» YOUR ASSIGNMENT: Look through the records below for the line with "APut (i : nat)". Return that line and each one after it up to and including the line with "ACancel => Some", exactly.

.....

Definition get_wait (valid : bool) (s : BlockingPool A) : option (pc * BlockingPool A) :=
  match pool s with
  | x :: rest => Some (receive valid x rest s)
  | [] => None
  end.

Definition put_start (valid : bool) (x : A) (s : BlockingPool A) : pc * BlockingPool A :=
  if valid then (PSelect x, s) else (PutDone PutInvalid, with_count (λ c, c - 1) s).

(** The select of [Put]: the cases that are ready, and [default] only when
    none is. *)
Inductive put_case := CSend | CDone | CDefault.

Definition has_room (s : BlockingPool A) : bool := Z.of_nat (length (pool s)) <? limit s.

Definition put_select (c : put_case) (x : A) (s : BlockingPool A) :
    option (pc * BlockingPool A) :=
  match c with
  | CSend => if has_room s then Some (PutDone PutOk, with_pool (pool s ++ [x]) s) else None
  | CDone => if ctx_done s then Some (PutDone PutCancelled, s) else None
  | CDefault => if has_room s || ctx_done s then None else Some (PutDone PutFull, s)
  end.

Inductive action :=
  | AStart (i : nat) (valid : bool)
  | ALoad (i : nat)
  | ACas (i : nat)
  | ANew (i : nat) (made : option A)
  | ARecv (i : nat) (valid : bool)
  | AGiveUp (i : nat)
  | APut (i : nat)
  | AValidate (i : nat) (valid : bool)
  | ASelect (i : nat) (c : put_case)
  | ACancel.

Definition upd (i : nat) (r : pc * BlockingPool A) (m : machine) : machine :=
  {| state := snd r; threads := <[i := fst r]> (threads m) |}.

Definition act (a : action) (m : machine) : option machine :=
  let s := state m in
  match a with
  | AStart i v =>
      match threads m !! i with Some GStart => Some (upd i (get_start v s) m) | _ => None end
  | ALoad i =>
      match threads m !! i with Some GLoop => Some (upd i (get_load s) m) | _ => None end
  | ACas i =>
      match threads m !! i with Some (GCas c) => Some (upd i (get_cas c s) m) | _ => None end
  | ANew i o =>
      match threads m !! i with Some GNew => Some (upd i (get_new o s) m) | _ => None end
  | ARecv i v =>
      match threads m !! i with
      | Some GWait => r ← get_wait v s; Some (upd i r m)
      | _ => None
      end
  | AGiveUp i =>
      match threads m !! i with
      | Some GWait => if ctx_done s then Some (upd i (GNil false, s) m) else None
      | _ => None
      end
  | APut i =>
      match threads m !! i with
      | Some (Holding x) => Some (upd i (PStart x, s) m)
      | _ => None
      end
  | AValidate i v =>
      match threads m !! i with
      | Some (PStart x) => Some (upd i (put_start v x s) m)
      | _ => None
      end
  | ASelect i c =>
      match threads m !! i with
      | Some (PSelect x) => r ← put_select c x s; Some (upd i r m)
      | _ => None
      end
  | ACancel => Some {| state := cancelled s; threads := threads m |}
  end.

.....

» WRITTEN REPLY:
  | APut (i : nat)
  | AValidate (i : nat) (valid : bool)
  | ASelect (i : nat) (c : put_case)
  | ACancel.

Definition upd (i : nat) (r : pc * BlockingPool A) (m : machine) : machine :=
  {| state := snd r; threads := <[i := fst r]> (threads m) |}.

Definition act (a : action) (m : machine) : option machine :=
  let s := state m in
  match a with
  | AStart i v =>
      match threads m !! i with Some GStart => Some (upd i (get_start v s) m) | _ => None end
  | ALoad i =>
      match threads m !! i with Some GLoop => Some (upd i (get_load s) m) | _ => None end
  | ACas i =>
      match threads m !! i with Some (GCas c) => Some (upd i (get_cas c s) m) | _ => None end
  | ANew i o =>
      match threads m !! i with Some GNew => Some (upd i (get_new o s) m) | _ => None end
  | ARecv i v =>
      match threads m !! i with
      | Some GWait => r ← get_wait v s; Some (upd i r m)
      | _ => None
      end
  | AGiveUp i =>
      match threads m !! i with
      | Some GWait => if ctx_done s then Some (upd i (GNil false, s) m) else None
      | _ => None
      end
  | APut i =>
      match threads m !! i with
      | Some (Holding x) => Some (upd i (PStart x, s) m)
      | _ => None
      end
  | AValidate i v =>
      match threads m !! i with
      | Some (PStart x) => Some (upd i (put_start v x s) m)
      | _ => None
      end
  | ASelect i c =>
      match threads m !! i with
      | Some (PSelect x) => r ← put_select c x s; Some (upd i r m)
      | _ => None
      end
  | ACancel => Some {| state := cancelled s; threads := threads m |}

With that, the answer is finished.